→ **WORK REQUIRED**
Determine the number of lines of the records below that include "there". Respond with the number and no other text.

START EXCERPTED RECORDS

(** An error that says nothing about the state of the cluster. *)
Definition transient (e : goerror) : Prop := IsNotFound e = false ∧ isVMNotCreatedError e = false.

Section Cluster.
Context `{K : K8s} (params : BuildParams) (node : string).

Record cluster := mkCluster {
  cl_vm : VirtualMachine;
  cl_pod : option Pod;
  cl_hv : hypervisor;
  (** a call of this turn failed *)
  cl_failed : bool
}.

Definition store (s : VirtualMachineStatus) (w : cluster) : cluster :=
  mkCluster (set_Status s (cl_vm w)) (cl_pod w) (cl_hv w) (cl_failed w).
Definition set_pod (p : Pod) (w : cluster) : cluster := mkCluster (cl_vm w) (Some p) (cl_hv w) (cl_failed w).
Definition set_hv (h : hypervisor) (w : cluster) : cluster := mkCluster (cl_vm w) (cl_pod w) h (cl_failed w).
Definition set_fail (b : bool) (w : cluster) : cluster := mkCluster (cl_vm w) (cl_pod w) (cl_hv w) b.

(** ** The answers of the cluster *)

(** A call that succeeds with effect [w1], or fails before or after it. *)
Definition fallible {X} (good : X → Prop) (w w1 : cluster) (r : result X) (w' : cluster) : Prop :=
  match r with
  | Ok x => good x ∧ w' = w1
  | Err e => transient e ∧ (w' = set_fail true w ∨ w' = set_fail true w1)
  end.
Definition may_fail (w w1 : cluster) (r : option goerror) (w' : cluster) : Prop :=
  match r with
  | None => w' = w1
  | Some e => transient e ∧ (w' = set_fail true w ∨ w' = set_fail true w1)
  end.

(** A network attachment that virtink supports for vhost-user interfaces. *)
Definition supported (nad : NetworkAttachmentDefinition) : Prop :=
  ∃ cfg, UnmarshalNADConfig params (nad_Config nad) = Ok cfg ∧ (cfg_Type cfg = "kube-ovn" ∨ cfg_Type cfg = "userspace").

Definition set_UID (u : string) (m : ObjectMeta) : ObjectMeta :=
  let '(mkObjectMeta n g ns _ rv gen ct dt l a o f) := m in mkObjectMeta n g ns u rv gen ct dt l a o f.

Definition set_DeletionTimestamp (t : option Z) (m : ObjectMeta) : ObjectMeta :=
  let '(mkObjectMeta n g ns u rv gen ct _ l a o f) := m in mkObjectMeta n g ns u rv gen ct t l a o f.

(** A VM that is being deleted is gone when its finalizer is. *)
Definition gone (w : cluster) : Prop :=
  is_Some (om_DeletionTimestamp (vm_meta (cl_vm w))) ∧ ContainsFinalizer (vm_meta (cl_vm w)) VMProtectionFinalizer = false.
#[export] Instance gone_dec w : Decision (gone w).
Proof. unfold gone. apply _. Defined.

(** The API server.  Claims exist and are populated, network attachments are supported; the pod
    has no hotplug volume pods.  A deleted pod stays, marked, until the kubelet removes it. *)
Definition kube_answers X (e : kubeE X) (w : cluster) : X → cluster → Prop :=
  match e in kubeE X return X → cluster → Prop with
  | GetVM _ => if decide (gone w) then λ r w', w' = w ∧ ∃ e, r = Err e ∧ IsNotFound e = true
               else fallible (λ vm, vm = cl_vm w) w w
  | GetPod key => λ r w', fallible (λ p, cl_pod w = Some p ∧ ObjectKey (pod_meta p) = key) w w r w' ∨
      (w' = w ∧ (∃ e, r = Err e ∧ IsNotFound e = true) ∧ ∀ p, cl_pod w = Some p → ObjectKey (pod_meta p) ≠ key)
  | GetPVC_ _ => fallible (λ _, True) w w
  | GetNAD _ => fallible supported w w
  | IsPopulated _ _ => fallible (λ b, b = true) w w
  | ListPods _ => fallible (λ l, ∀ p q, cl_pod w = Some p → q ∈ l → IsControlledBy (pod_meta q) (pod_meta p) = false) w w
  | ListVMPods uid => fallible (λ l, uid = om_UID (vm_meta (cl_vm w)) → l = option_list (cl_pod w)) w w
  | CreatePod pod => λ r w', ∃ uid, may_fail w (set_pod (set_pod_meta (set_UID uid (pod_meta pod)) pod) w) r w'
  | UpdateVM vm => let vm' := set_Status (Status (cl_vm w)) vm in
      fallible (λ x, x = vm') w (mkCluster vm' (cl_pod w) (cl_hv w) (cl_failed w))
  | UpdateVMStatus vm => if decide (gone w) then λ r w', w' = w ∧ ∃ e, r = Some e ∧ IsNotFound e = true
                         else may_fail w (store (Status vm) w)
  | DeletePod p => λ r w', ∃ t, t ≠ 0 ∧ may_fail w (set_pod (set_pod_meta (set_DeletionTimestamp (Some t) (pod_meta p)) p) w) r w'
  | _ => λ _ w', w' = w
  end.

(** A pod is created only when there is none and the VM is not being deleted; only the pod of a VM that
    is being deleted and does not run any more is deleted. *)
Definition kube_allowed X (e : kubeE X) (w : cluster) : Prop :=
  match e with
  | CreatePod _ => cl_pod w = None ∧ om_DeletionTimestamp (vm_meta (cl_vm w)) = None
  | DeletePod p => cl_pod w = Some p ∧ is_Some (om_DeletionTimestamp (vm_meta (cl_vm w))) ∧ deletable_phase (Phase (Status (cl_vm w))) = true
  | UpdateVMMStatus _ => False
  | _ => True
  end.

Definition cenv : env kubeE cluster := mkEnv kube_allowed kube_answers False.

(** What the hypervisor says about its VM. *)
Definition hv_info (h : hypervisor) (info : VmInfo) : Prop :=
  match h with
  | HvEmpty => False
  | HvCreated => Info_State info = "Created"
  | HvRunning => Info_State info = "Running" ∧ is_Some (Info_Config info)
  end.

Definition hv_after (req : chRequest) (h : hypervisor) : hypervisor :=
  match req with VmCreate _ => HvCreated | VmBoot => HvRunning | VmDelete => HvEmpty | _ => h end.

(** The socket of the hypervisor in a pod, and whether a socket is that of the running pod. *)
Definition pod_socket (p : Pod) : string :=
  JoinPath [podDir (om_UID (pod_meta p)) ["volumes/kubernetes.io~empty-dir/virtink/"]; "ch.sock"].
Definition at_pod (w : cluster) (socket : string) : Prop :=
  ∃ p, cl_pod w = Some p ∧ PodStatus_Phase (pod_Status p) = PodRunning ∧ socket = pod_socket p.

(** The node of the pod.  The pre-runner has written its configuration when the pod runs. *)
Definition node_answers X (e : nodeE X) (w : cluster) : X → cluster → Prop :=
  match e in nodeE X return X → cluster → Prop with
  | Kube e => kube_answers _ e w
  | GetVmInfo socket => λ r w', (w' = w ∨ w' = set_fail true w) ∧ (at_pod w socket →
      fallible (hv_info (cl_hv w)) w w r w' ∨
      (w' = w ∧ cl_hv w = HvEmpty ∧ ∃ e, r = Err e ∧ isVMNotCreatedError e = true))
  | ChRequest _ req => may_fail w (set_hv (hv_after req (cl_hv w)) w)
  | ReadVmConfig _ => fallible (λ c, ∃ c', c = Some c' ∧ is_Some (Config_MemorySize c')) w w
  | RelayTCPToSocket _ _ _ | Stat _ | ReadRecord _ | Exec _ _ | Mounted _ | MountInfos _ | GetPIDBySocket _ | OpenCgroup _ =>
      fallible (λ _, True) w w
  | RelaySocketToTCP _ _ _ | LoadCACert _ | MkdirAll _ | WriteRecord _ _ | CreateFile _ | RemoveAll _ | PrlimitMemlock _ _
  | CgroupSet _ _ => may_fail w w
  | _ => λ _ w', w' = w
  end.

(** Hypervisor requests go to the hypervisor of the pod while it runs; a VM is created and booted
    once, in this order, and deleted only when the VM object is; no migration is started. *)
Definition node_allowed X (e : nodeE X) (w : cluster) : Prop :=
  match e with
  | Kube (CreatePod _) | Kube (DeletePod _) | Kube (UpdateVM _) => False
  | Kube e => kube_allowed _ e w
  | ChRequest socket req => at_pod w socket ∧
      match req with
      | VmCreate _ => cl_hv w = HvEmpty ∧ om_DeletionTimestamp (vm_meta (cl_vm w)) = None
      | VmBoot => cl_hv w = HvCreated ∧ om_DeletionTimestamp (vm_meta (cl_vm w)) = None
      | VmDelete => is_Some (om_DeletionTimestamp (vm_meta (cl_vm w)))
      | VmAddDisk _ | VmRemoveDevice _ => True
      | _ => False
      end
  | GoReceiveMigration _ _ _ | GoSendMigration _ _ _ => False
  | _ => True
  end.

Definition nenv : env nodeE cluster := mkEnv node_allowed node_answers False.

(** ** Turns *)

Inductive actor := Controller | Kubelet | NodeDaemon (n : string).

(** A pod that is not being deleted and waits for its node, or runs on it. *)
Definition pending (p : Pod) : Prop :=
  (PodStatus_Phase (pod_Status p) = PodPhaseUnset ∨ PodStatus_Phase (pod_Status p) = PodPending) ∧
  (Pod_NodeName (pod_Spec p) = "" ∨ Pod_NodeName (pod_Spec p) = node) ∧ om_DeletionTimestamp (pod_meta p) = None.
Definition running_pod (p : Pod) : Prop :=
  PodStatus_Phase (pod_Status p) = PodRunning ∧ Pod_NodeName (pod_Spec p) = node ∧ om_DeletionTimestamp (pod_meta p) = None.

(** A pod is scheduled to the node and started there (no kubelet reports the phase Unknown), and a pod that is being deleted is stopped and
    removed; a turn of the kubelet that leaves the pod pending or stopping counts as failed. *)
Inductive kubelet_turn (w : cluster) : cluster → Prop :=
| kubelet_idle b : cl_pod w = None → kubelet_turn w (set_fail b w)
| kubelet_waits p p' : cl_pod w = Some p → pending p → pod_meta p' = pod_meta p → pending p' →
    kubelet_turn w (set_fail true (set_pod p' w))
| kubelet_runs p p' b : cl_pod w = Some p → om_DeletionTimestamp (pod_meta p) = None → pod_meta p' = pod_meta p → running_pod p' →
    kubelet_turn w (set_fail b (set_pod p' w))
| kubelet_stops p p' : cl_pod w = Some p → is_Some (om_DeletionTimestamp (pod_meta p)) → pod_meta p' = pod_meta p →
    Pod_NodeName (pod_Spec p') = Pod_NodeName (pod_Spec p) → PodStatus_Phase (pod_Status p') ≠ PodUnknown →
    kubelet_turn w (set_fail true (set_pod p' w))
| kubelet_removes p b : cl_pod w = Some p → is_Some (om_DeletionTimestamp (pod_meta p)) →
    kubelet_turn w (mkCluster (cl_vm w) None (cl_hv w) b).

Definition vm_key (w : cluster) : NamespacedName := ObjectKey (vm_meta (cl_vm w)).

(** One turn, which starts with no failure noted. *)
Definition turn (a : actor) (w w' : cluster) : Prop :=
  match a with
  | Controller => ∃ o, exec cenv (VmController.Reconcile params (vm_key w)) (set_fail false w) o w'
  | Kubelet => kubelet_turn (set_fail false w) w'
  | NodeDaemon n => ∃ ip blocks o, exec nenv (Daemon.Reconcile n ip (vm_key w) blocks) (set_fail false w) o w'
  end.

(** A schedule with the turns that did not fail. *)
Inductive turns : list (actor * bool) → cluster → cluster → Prop :=
| turns_nil w : turns [] w w
| turns_cons a w w1 l w' : turn a w w1 → turns l w1 w' → turns ((a, negb (cl_failed w1)) :: l) w w'.

(** [n] rounds in each of which the three actors had a turn without a failure. *)
Inductive rounds : nat → list (actor * bool) → Prop :=
| rounds_0 l : rounds 0 l
| rounds_S n l1 l2 : (Controller, true) ∈ l1 → (Kubelet, true) ∈ l1 → (NodeDaemon node, true) ∈ l1 → rounds n l2 →
    rounds (S n) (l1 ++ l2).

(** ** The way of a VM *)

(** ** What holds all the time *)

(** The VM has no hotplug volumes and no migration. *)
Record simple_vm (vm : VirtualMachine) : Prop := {
  si_volumes : ∀ v, v ∈ Volumes (Spec vm) → IsHotpluggable v = false;
  si_migration : Migration (Status vm) = None;
  si_statuses : VolumeStatuses (Status vm) = [];
  si_node : NodeName (Status vm) = "" ∨ NodeName (Status vm) = node
}.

END EXCERPTED RECORDS

→ **TASK RESULT**
2